Se analiza en esta sentencia del Tribunal Supremo de enero de 2015 un caso muy interesante y que rompe un poco la esencia del contrato de seguro que subyace en la mecánica de la Seguridad Social.

Un señor solicita una pensión de incapacidad permanente al INSS y este se la deniega porque si bien el señor tiene las dolencias que dice tener y que le darían derecho a la pensión, resulta que no tiene cubierto el periodo de carencia de cotizaciones exigido para acceder a la pensión.

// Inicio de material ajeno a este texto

(** * CodeDuel: the duel client and the scoring rules it displays

    A shallow embedding of the React/TypeScript client of CodeDuel
    (frontend/src) together with the parts of the duel engine that the
    client only talks to (scoring, answer validation), and the properties
    checked against it.

    Conventions of the embedding.

    - Instants and durations are integers ([Z]), in milliseconds since the
      epoch, as [Date.getTime()] and [Date.now()] return them.
    - A React component is a function of its state; every handler, timer
      callback and effect clean-up created by one render closes over the
      [const] bindings of that render.  The render whose bindings a closure
      sees is therefore an explicit argument ([Render]) of every handler, and
      a scheduled callback carries the render that created it.
    - A handler returns the list of effects it performs, in program order:
      state-setter calls, socket emissions, timers, navigation.
    - [console.log] and styling are left out. *)

From Stdlib Require Import ZArith QArith Qround Qminmax Lia.
From stdpp Require Import base gmap list strings.

Open Scope Z_scope.

(** ** JavaScript helpers *)

Module JS.

(** [Math.ceil (n / d)] for integers [n] and [d > 0]. *)
Definition ceil_div (n d : Z) : Z := - ((- n) / d).

(** Truthiness of a [string | undefined | null] value. *)
Definition truthy_string (s : option string) : bool :=
  match s with
  | None => false
  | Some v => negb (String.eqb v "")
  end.

(** [n || dflt] on a [number | undefined] value ([NaN] aside): [0] and
    [undefined] are falsy. *)
Definition number_or (n : option Z) (dflt : Z) : Z :=
  match n with
  | Some v => if v =? 0 then dflt else v
  | None => dflt
  end.

(** [a === b] on [string | undefined] values; [None] is [undefined]. *)
Definition strict_eq (a b : option string) : bool :=
  bool_decide (a = b).

End JS.

(** ** Messages of the socket protocol (types/index.ts, [SocketEvents]) *)

Module Types.

Record User := {
  user_id : string;
  username : string;
  rating : Z
}.

Record MatchmakingTicket := {
  ticket_id : string;
  ticket_userId : string;
  ticket_topic : string
}.

Record Scores := { player1 : Z; player2 : Z }.

(** Client to server.  The [topic] of [join_queue] is whatever the
    matchmaking screen found in [location.state], hence optional. *)
Inductive ClientMsg :=
| join_queue (userId : string) (topic : option string)
| cancel_queue (ticketId : string)
| answer (duelId : string) (questionIndex selectedIndex clientTs : Z).

Definition is_cancel_queue (m : ClientMsg) : bool :=
  match m with cancel_queue _ => true | _ => false end.

End Types.

(** ** Constants the screens display *)

Module Rules.

(** DuelLobby.tsx, "Duel Rules": 10 questions, 9 seconds each, +10 points
    for a correct answer, +1 bonus point per second remaining. *)
Definition questionsPerDuel : Z := 10.
Definition secondsPerQuestion : Z := 9.
Definition basePoints : Z := 10.
Definition bonusPerSecond : Z := 1.

(** ResultsScreen.tsx: the accuracy percentage divides the score by 190. *)
Definition accuracyDenominator : Z := 190.

End Rules.

(** ** Scoring policy of the duel engine *)

Module Scoring.

(** Modelled from the spec: the scoring function of the duel engine
    (backend/services/duel_service.py, not part of the client sources).
    [secondsRemainingAtAnswerTime = max(0, (deadline - answeredAt) / 1000)],
    a rational number of seconds. *)
Definition secondsRemainingAtAnswerTime (deadline answeredAt : Z) : Q :=
  Qmax 0 (inject_Z (deadline - answeredAt) / inject_Z 1000).

(** Modelled from the spec: the award for one question of one player slot
    (the scoring function of the duel engine, absent from the sources).
    No record or a wrong index gives 0; a correct answer gives
    [base (10) + floor(secondsRemainingAtAnswerTime)]. *)
Definition award (correct : bool) (deadline answeredAt : Z) : Z :=
  if correct
  then Rules.basePoints
       + Rules.bonusPerSecond * Qfloor (secondsRemainingAtAnswerTime deadline answeredAt)
  else 0.

(** Modelled from the spec: one question round as the duel engine (absent
    from the sources) times it: the question is broadcast at [round_start]
    with [deadline = now + 9s]; the player's answer, if any, is received at
    [round_answeredAt]. *)
Record Round := {
  round_correct : bool;
  round_start : Z;
  round_answeredAt : Z
}.

Definition round_deadline (r : Round) : Z :=
  round_start r + Rules.secondsPerQuestion * 1000.

Definition round_award (r : Round) : Z :=
  award (round_correct r) (round_deadline r) (round_answeredAt r).

(** Modelled from the spec: the score the duel engine (absent from the
    sources) keeps for a player is the sum of the per-question awards. *)
Definition total (rounds : list Round) : Z :=
  foldr (fun r acc => round_award r + acc) 0 rounds.

(** The fastest possible duel: every answer correct and received at the
    instant its question starts. *)
Definition perfect_round (start : Z) : Round :=
  {| round_correct := true; round_start := start; round_answeredAt := start |}.

Definition perfect_duel : list Round :=
  map (fun k => perfect_round (Z.of_nat k * 12000)) (seq 0 10).

End Scoring.

(** ** Answer validation of the duel engine *)

Module Engine.

(** Modelled from the spec: the states of the DuelSession state machine
    (the duel engine is absent from the sources). *)
Inductive SessionState :=
| PENDING
| COUNTDOWN
| ACTIVE (q : Z)
| GRADING (q : Z)
| COMPLETED
| CANCELED.

Record Question := {
  prompt : string;
  options : list string;
  correctIndex : Z
}.

Record PlayerSlot := { slot_userId : string; slot_score : Z }.

(** Modelled from the spec: the AnswerRecord of the data model (the
    AnswerProcessor is absent from the sources); [responseMs], which the
    spec does not define, is left out. *)
Record AnswerRecord := {
  rec_sessionId : string;
  rec_questionIndex : Z;
  rec_userId : string;
  rec_selectedIndex : Z;
  rec_correct : bool;
  rec_answeredAt : Z
}.

(** Modelled from the spec: the Session record of the data model (the
    DuelSession is absent from the sources), with the AnswerRecords the
    session holds in memory. *)
Record Session := {
  sess_id : string;
  sess_state : SessionState;
  sess_questionIndex : Z;
  sess_questions : list Question;
  sess_player1 : PlayerSlot;
  sess_player2 : PlayerSlot;
  sess_deadline : Z;
  sess_answered : gset string;
  sess_records : list AnswerRecord
}.

(** Modelled from the spec: the results of [submit] (the AnswerProcessor
    is absent from the sources). *)
Inductive SubmitResult :=
| Accepted (r : AnswerRecord)
| SessionNotFound
| StaleQuestion
| LateAnswer
| AlreadyAnswered.

Definition is_slot (s : Session) (uid : string) : bool :=
  bool_decide (uid = slot_userId (sess_player1 s))
  || bool_decide (uid = slot_userId (sess_player2 s)).

Definition is_active (s : Session) (q : Z) : bool :=
  match sess_state s with
  | ACTIVE q' => q' =? q
  | _ => false
  end.

(** The key of an AnswerRecord: (sessionId, questionIndex, userId). *)
Definition rec_key (r : AnswerRecord) : string * Z * string :=
  (rec_sessionId r, rec_questionIndex r, rec_userId r).

Definition has_key (k : string * Z * string) (r : AnswerRecord) : bool :=
  bool_decide (rec_key r = k).

Definition find_record (s : Session) (q : Z) (uid : string) : option AnswerRecord :=
  find (has_key (sess_id s, q, uid)) (sess_records s).

Definition has_record (s : Session) (q : Z) (uid : string) : bool :=
  match find_record s q uid with Some _ => true | None => false end.

(** Modelled from the spec: [correct] as the AnswerProcessor (absent from
    the sources) computes it: the selected index is the question's correct
    index.  An index outside the question array has no correct answer. *)
Definition is_correct (s : Session) (q sel : Z) : bool :=
  match sess_questions s !! Z.to_nat q with
  | Some qn => sel =? correctIndex qn
  | None => false
  end.

(** Modelled from the spec: the award of one player slot for question [q]
    (the grading step of the duel engine, absent from the sources): no
    record gives 0, otherwise the scoring policy applies to the record. *)
Definition award_for (s : Session) (q : Z) (uid : string) : Z :=
  match find_record s q uid with
  | Some r => Scoring.award (rec_correct r) (sess_deadline s) (rec_answeredAt r)
  | None => 0
  end.

Definition add_score (p : PlayerSlot) (pts : Z) : PlayerSlot :=
  {| slot_userId := slot_userId p; slot_score := slot_score p + pts |}.

(** Modelled from the spec: the transition [ACTIVE(q) -> GRADING(q)] of the
    session state machine (absent from the sources).  It is taken by the
    first of both-answered and timer-fired to observe [ACTIVE(q)]; in any
    other state it does nothing. *)
Definition grade (s : Session) (q : Z) : Session :=
  if is_active s q then
    {| sess_id := sess_id s;
       sess_state := GRADING q;
       sess_questionIndex := sess_questionIndex s;
       sess_questions := sess_questions s;
       sess_player1 :=
         add_score (sess_player1 s) (award_for s q (slot_userId (sess_player1 s)));
       sess_player2 :=
         add_score (sess_player2 s) (award_for s q (slot_userId (sess_player2 s)));
       sess_deadline := sess_deadline s;
       sess_answered := sess_answered s;
       sess_records := sess_records s |}
  else s.

Definition both_answered (s : Session) : bool :=
  bool_decide (slot_userId (sess_player1 s) ∈ sess_answered s)
  && bool_decide (slot_userId (sess_player2 s) ∈ sess_answered s).

(** Modelled from the spec: what the AnswerProcessor (absent from the
    sources) does on success: it records the AnswerRecord and signals the
    session that the player has answered, which grades the question when
    both players have. *)
Definition record_answer (s : Session) (r : AnswerRecord) : Session :=
  let s' :=
    {| sess_id := sess_id s;
       sess_state := sess_state s;
       sess_questionIndex := sess_questionIndex s;
       sess_questions := sess_questions s;
       sess_player1 := sess_player1 s;
       sess_player2 := sess_player2 s;
       sess_deadline := sess_deadline s;
       sess_answered := {[ rec_userId r ]} ∪ sess_answered s;
       sess_records := sess_records s ++ [r] |} in
  if both_answered s' then grade s' (rec_questionIndex r) else s'.

(** Modelled from the spec: [submit(sessionId, userId, questionIndex,
    selectedIndex, receivedAtEpochMs)] of the AnswerProcessor (absent from
    the sources), with the validation order of the spec, first failing
    check wins:
    1. the session exists and [userId] is one of its slots;
    2. [questionIndex] is the session's current question index;
    3. the session is in [ACTIVE(questionIndex)] and
       [receivedAtEpochMs <= deadline];
    4. there is no AnswerRecord for the key. *)
Definition submit (reg : gmap string Session)
    (sid uid : string) (q sel receivedAt : Z)
  : SubmitResult * gmap string Session :=
  match reg !! sid with
  | None => (SessionNotFound, reg)
  | Some s =>
      if negb (is_slot s uid) then (SessionNotFound, reg)
      else if negb (q =? sess_questionIndex s) then (StaleQuestion, reg)
      else if negb (is_active s q && (receivedAt <=? sess_deadline s))
      then (LateAnswer, reg)
      else if has_record s q uid then (AlreadyAnswered, reg)
      else
        let r := {| rec_sessionId := sess_id s;
                    rec_questionIndex := q;
                    rec_userId := uid;
                    rec_selectedIndex := sel;
                    rec_correct := is_correct s q sel;
                    rec_answeredAt := receivedAt |} in
        (Accepted r, <[ sid := record_answer s r ]> reg)
  end.

(** Modelled from the spec: [GRADING(q) -> ACTIVE(q+1)], or [COMPLETED]
    after question 9, with a new deadline for the next question. *)
Definition advance (s : Session) (newDeadline : Z) : Session :=
  match sess_state s with
  | GRADING q =>
      if q =? 9 then
        {| sess_id := sess_id s; sess_state := COMPLETED;
           sess_questionIndex := sess_questionIndex s;
           sess_questions := sess_questions s;
           sess_player1 := sess_player1 s; sess_player2 := sess_player2 s;
           sess_deadline := sess_deadline s;
           sess_answered := sess_answered s;
           sess_records := sess_records s |}
      else
        {| sess_id := sess_id s; sess_state := ACTIVE (q + 1);
           sess_questionIndex := q + 1;
           sess_questions := sess_questions s;
           sess_player1 := sess_player1 s; sess_player2 := sess_player2 s;
           sess_deadline := newDeadline;
           sess_answered := ∅;
           sess_records := sess_records s |}
  | _ => s
  end.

¿Qué hace este señor? Suscribe un convenio especial con la TGSS para seguir cotizando y cuando tiene cubierto el periodo de carencia que le exigían, vuelve a pedir la pensión de incapacidad alegando que su situación médica ha empeorado desde que lo reconocieron por primera vez. Como ahora ya sí tiene las cotizaciones necesarias no debería de haber problema.

El INSS se niega a darle la incapacidad alegando que el señor ya tenía esas dolencias cuando no reunía el periodo de carencia y que ahora lo que ha hecho es cotizar para “comprar” la pensión y que en un contrato de seguro el siniestro no se ha debido de materializar ya cuando se paga la prima (en este caso cotizaciones).

El Supremo matiza un poco esa cuestión y le da la razón al contribuyente, alegando que la Seguridad social no es una compañía de seguros strictu sensu y que además el hombre tenía una situación peor cuando pidió de nuevo la prestación.